Kirsten Havig - Research Specialist

Kirsten Havig


Kirsten Havig, Research Specialist

The Children & Family Research Center
School of Social Work, University of Illinois
1010 W. Nevada, Suite 2080
Urbana, IL 61801

(307) 761-9707
khavig@illinois.edu

Educational/Professional Background
Kirsten Havig comes to the CFRC from her position as Associate Professor of Social Work at the University of Wyoming, bringing a wealth of practice experience as well as her scholarly background to the Center. After receiving her MSW degree at the University of South Carolina, her social work practice involved work in the family court as a deputy juvenile officer and investigator, in youth residential care, and in the child advocacy center setting doing everything from clinical therapy to policy advocacy. With those experiences as a foundation, Kirsten made the leap into academia, receiving her Ph.D. in 2010 from the University of Missouri with a dissertation focused on social worker strategies for the promotion of social and economic justice in practice. From 2009-2011 she served as Title VI-E Child Welfare Clinical Professor with the University of Missouri School of Social Work, providing both university teaching as well as training and support for the state. Kirsten was then appointed to the faculty of the Division of Social Work in the College of Health Sciences at UW in 2016 as Assistant Professor and was later promoted to a tenured position as Associate Professor.
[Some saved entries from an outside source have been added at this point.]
(** * The e-mail nurture sequencer of the Recruitment APK service

    A shallow embedding of
    [projects/recruitment-apk-automation/email_automation_service.py]:
    the readers of the Pipedrive deal, [send_sequence_email] and the loop of
    [process_email_sequence], with the CRM, the SMTP server, the clock and
    the other users of the CRM made explicit. *)

From Stdlib Require Import ZArith Lia Bool List Ascii String DecimalString
  DecimalPos.
From stdpp Require Import base option gmap strings list.
Import ListNotations.

Local Open Scope string_scope.
Local Open Scope list_scope.
Local Open Scope Z_scope.

(** ** Python values and the string operations the module relies on *)

Module Py.

(** The JSON scalars a Pipedrive custom field can hold. *)
Inductive Json :=
| JNull
| JBool (b : bool)
| JInt (n : Z)
| JStr (s : string).

#[global] Instance Json_eq_dec : EqDecision Json.
Proof. solve_decision. Defined.

(** [bool(v)] *)
Definition truthy (v : Json) : bool :=
  match v with
  | JNull => false
  | JBool b => b
  | JInt n => negb (n =? 0)
  | JStr s => negb (String.eqb s "")
  end.

(** [str(n)] for an integer. *)
Definition str_of_Z (n : Z) : string := NilZero.string_of_int (Z.to_int n).

(** [str(v)] *)
Definition str (v : Json) : string :=
  match v with
  | JNull => "None"
  | JBool true => "True"
  | JBool false => "False"
  | JInt n => str_of_Z n
  | JStr s => s
  end.

(** [a == b]; [True == 1] and [False == 0] hold in Python. *)
Definition eqb (a b : Json) : bool :=
  match a, b with
  | JNull, JNull => true
  | JStr s, JStr t => String.eqb s t
  | JInt n, JInt m => n =? m
  | JBool x, JBool y => Bool.eqb x y
  | JBool x, JInt m | JInt m, JBool x => (if x then 1 else 0) =? m
  | _, _ => false
  end.

(** [v in l] *)
Definition elem (v : Json) (l : list Json) : bool := existsb (eqb v) l.

(** [needle in hay] on strings. *)
Fixpoint contains (needle hay : string) : bool :=
  if String.prefix needle hay then true
  else match hay with
       | EmptyString => false
       | String _ rest => contains needle rest
       end.

(** [s.replace(old, new)]: the occurrences of [old] are replaced from left
    to right without overlap; [skip] counts the characters of a match that
    are still to be dropped. *)
Fixpoint replace_go (old new : string) (skip : nat) (s : string) : string :=
  match s with
  | EmptyString =>
      match old with EmptyString => new | _ => EmptyString end
  | String c rest =>
      match skip with
      | S k => replace_go old new k rest
      | O =>
          if String.prefix old s
          then new +:+ match old with
                       | EmptyString => String c (replace_go old new O rest)
                       | _ => replace_go old new (Nat.pred (String.length old)) rest
                       end
          else String c (replace_go old new O rest)
      end
  end.

Definition replace (old new s : string) : string := replace_go old new O s.

(** The characters [int()] strips from both ends. *)
Definition is_space (c : ascii) : bool :=
  let n := Z.of_nat (nat_of_ascii c) in
  ((9 <=? n) && (n <=? 13)) || ((28 <=? n) && (n <=? 32)).

Definition digit_val (c : ascii) : option Z :=
  let n := Z.of_nat (nat_of_ascii c) in
  if (48 <=? n) && (n <=? 57) then Some (n - 48) else None.

Fixpoint lstrip (l : list ascii) : list ascii :=
  match l with
  | c :: rest => if is_space c then lstrip rest else l
  | [] => []
  end.

Definition strip (l : list ascii) : list ascii :=
  rev (lstrip (rev (lstrip l))).

(** Where the scan of a decimal literal stands: nothing read yet, a digit
    just read, or an underscore just read. *)
Inductive Scan := AtStart | AfterDigit | AfterUnderscore.

(** Digits of a decimal literal; single underscores may separate digits. *)
Fixpoint int_digits (l : list ascii) (acc : Z) (st : Scan) : option Z :=
  match l with
  | [] => match st with AfterDigit => Some acc | _ => None end
  | c :: rest =>
      match digit_val c with
      | Some d => int_digits rest (10 * acc + d) AfterDigit
      | None =>
          if Ascii.eqb c "_"%char
          then match st with
               | AfterDigit => int_digits rest acc AfterUnderscore
               | _ => None
               end
          else None
      end
  end.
Research/Practice Interests
Dr. Havig’s teaching and research have focused on trauma, resilience, and posttraumatic growth; social welfare policy and practice; the sexual trafficking and commercial sexual exploitation of children; and child welfare training and evaluation. She is thrilled to have the opportunity to engage child and family-related research in Illinois and to contribute to the work of the CFRC. Originally from Columbia, Missouri, Kirsten looks forward to being back in the Midwest and hopes to get involved in local Champaign-Urbana and University communities. She and her dogs can be found frequently in the garden, undertaking creative home improvement projects, and spending time enjoying nature.
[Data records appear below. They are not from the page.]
(** With a driver that hands the date over as text, a reschedule of an
    appointment that is neither CANCELLED nor COMPLETED and was
    rescheduled fewer than twice is answered CUTOFF_TIME_EXCEEDED exactly
    when its start lies less than 3600000 milliseconds after now. *)
Lemma cutoff_on_date_text env rows seq id body a :
  rows !! id = Some a →
  status a ≠ CANCELLED →
  status a ≠ COMPLETED →
  reschedule_count a < 2 →
  replies (serve (with_date_text env) (RescheduleCmd id body) rows seq)
  = [Next (AppError 400 CUTOFF_TIME_EXCEEDED)]
  ↔ appointment_date a * 86400000 + start_time a * 60000 - now env < 3600000.
Proof.
  intros Hid Hc Hd Hn.
  assert (¬ (status a = CANCELLED ∨ status a = COMPLETED)) as Hs by tauto.
  assert (within_cutoff (with_date_text env) a
          ↔ appointment_date a * 86400000 + start_time a * 60000 - now env
            < 3600000) as Hcut.
  { unfold within_cutoff. by rewrite stored_dateTime_text by reflexivity. }
  rewrite <- Hcut. split.
  - generalize (serve_Served (with_date_text env) rows seq
                  (RescheduleCmd id body)).
    generalize (serve (with_date_text env) (RescheduleCmd id body) rows seq).
    intros w S. inversion S; simplify_eq; observe; try discriminate.
    done.
  - intros Hw.
    by rewrite (Served_serve _ _ _ _ _
                  (reschedule_cutoff_exceeded (with_date_text env) rows seq
                     id body a Hid Hs Hn Hw)).
Qed.

(** ** C8: failures roll back *)

(** The checks of a command, decided from what the request finds. *)
Ltac decided :=
  unfold first_failure;
  repeat match goal with
         | F : fulfilled ?x |- _ =>
             destruct (fulfilled_cases x F) as [[? ->]| ->]; clear F
         | H : ?x = Rejected _ |- context [?x] => rewrite H
         | H : ?x = Fulfilled _ |- context [?x] => rewrite H
         | H : ?x = FulfilledWithoutData |- context [?x] => rewrite H
         | H : ?m !! ?i = _ |- context [?m !! ?i] => rewrite H
         end;
  repeat (destruct (decide _); try clash).

(** [first_failure] names the path of a request. *)
Lemma Served_first_failure env rows seq c w :
  Served env rows seq c w →
  match first_failure env rows seq c with
  | Some e =>
      replies w = [Next e]
      ∧ table w = rows
      ∧ txn w = None
      ∧ last (statements w) = Some (Client, ROLLBACK)
      ∧ ¬ In (Client, COMMIT) (statements w)
  | None =>
      (∃ httpStatus body,
         replies w = [ResJson httpStatus body]
         ∧ last (statements w) = Some (Client, COMMIT)
         ∧ ¬ In (Client, ROLLBACK) (statements w))
      ∨ (∃ body,
           c = BookCmd body
           ∧ doctorService env (Book.doctor_id body) = FulfilledWithoutData
           ∧ replies w = [Next TypeError]
           ∧ In (Client, COMMIT) (statements w))
  end.
Proof.
  intros S.
  destruct S;
    try match goal with
        | H : target ?c = Some _ |- _ =>
            destruct c; simpl in H; simplify_eq
        end;
    decided; rewrite ?lookup_failure_error; observe.
  all: first
    [ split; [reflexivity|]; split; [reflexivity|]; split; [reflexivity|];
      split; [reflexivity|]; not_in
    | left; eexists _, _;
      split; [reflexivity|]; split; [reflexivity|]; not_in
    | right; eexists;
      split; [reflexivity|]; split; [eassumption|];
      split; [reflexivity|]; simpl; auto 10 ].
Qed.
Sep 2021 / Report / Simulation Training Evaluation    
 

FY2021 Program Evaluation of the Child Protection Training Academy for New DCFS Investigators

Ted Cross, Yu-Ling Chiu, Shufen Wang, Laura Lee, Steve Tran, and Kirsten Havig

In FY2021, the Children and Family Research Center’s (CFRC) evaluation team again used multiple sub-studies to examine the implementation and outcomes of simulation training for new child protection investigators in the Illinois Department of Children and Family Service. This is an important time historically to study simulation training because of the effect of COVID-19 on trainees, their work and the training itself. Chapter 1 summarizes CTPA’s implementation in 2021: adapting to the COVID-19 pandemic through virtual methods, training supervisors in problem-based learning, and re-formatting investigator training. Chapter 2 presents results from the Daily Experience of Simulation Training (DEST) measure. The measure was designed to examine change in trainees’ confidence over the course of simulation training. This is an important time to assess DEST results, because of changes in simulation training during FY2021, as discussed in the Introduction. Chapter 3 offers updated results from a post-training satisfaction survey. The chapter reports trainees’ satisfaction ratings for simulation training over this time period. It also provides qualitative results from the analysis of open-ended items in the post-training satisfaction survey. Chapter 4 examines whether simulation training is related to employee turnover. Using two different analytic methods, it asks whether investigators trained using simulation training have stayed in their jobs longer than investigators who were not provided simulation training. Chapter 5 examines the relationship of simulation training to child safety. We compared sim-trained and non-sim-trained investigators on the likelihood that children in their investigations were involved in re-reports to DCFS. The last chapter provides the conclusion of this year’s evaluation and recommendations for improving the program.